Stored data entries
☆ ☆ ☆

Lemma splitSpaces_words (t : str) :
  t <> [] -> trim t = t ->
  wordsOf (toLowerCase t) = splitSpaces (toLowerCase t).
Proof.
  intros Hne Ht.
  destruct (trim_ends t) as [H1 H2]; rewrite Ht in H1, H2.
  destruct (rev t) as [|c v] eqn:Er;
    [apply (f_equal (@rev ascii)) in Er; rewrite rev_involutive in Er;
     contradiction|].
  assert (Et : t = rev v ++ [c])
    by (rewrite <- (rev_involutive t), Er; reflexivity).
  unfold wordsOf; apply forallb_filter_id, forallb_forall; intros w Hw.
  assert (Hlow : toLowerCase t = toLowerCase (rev v) ++ [toLowerChar c])
    by (rewrite Et; unfold toLowerCase; now rewrite map_app).
  assert (Hc : isSpace (toLowerChar c) = false)
    by now rewrite isSpace_toLowerChar.
  destruct (@splitSpacesFrom_fields (toLowerCase (rev v)) (toLowerChar c) Hc
              false) as [Htl Hhd].
  cbv zeta in Htl, Hhd; rewrite <- Hlow in Htl, Hhd.
  unfold splitSpaces in Hw.
  destruct (splitSpacesFrom false (toLowerCase t)) as [|f fs] eqn:E;
    [destruct Hw|].
  cbn [tl hd] in *.
  assert (Hw' : w <> []).
  { destruct Hw as [<-|Hw]; [|now apply Htl].
    intros ->. destruct (Hhd eq_refl) as [_ [d [u' [Eu Hd]]]].
    rewrite Et in H1.
    destruct (rev v) as [|x rv]; [discriminate|].
    cbn in Eu; injection Eu as <- _.
    cbn in H1. rewrite isSpace_toLowerChar in Hd. congruence. }
  now destruct w.
Qed.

☆ ☆ ☆

Task: Wherever the word "rewrite" turns up in the records above, copy the line that holds it.

Output for this task:
  destruct (trim_ends t) as [H1 H2]; rewrite Ht in H1, H2.
    [apply (f_equal (@rev ascii)) in Er; rewrite rev_involutive in Er;
    by (rewrite <- (rev_involutive t), Er; reflexivity).
    by (rewrite Et; unfold toLowerCase; now rewrite map_app).
    by now rewrite isSpace_toLowerChar.
  cbv zeta in Htl, Hhd; rewrite <- Hlow in Htl, Hhd.
    rewrite Et in H1.
    cbn in H1. rewrite isSpace_toLowerChar in Hd. congruence. }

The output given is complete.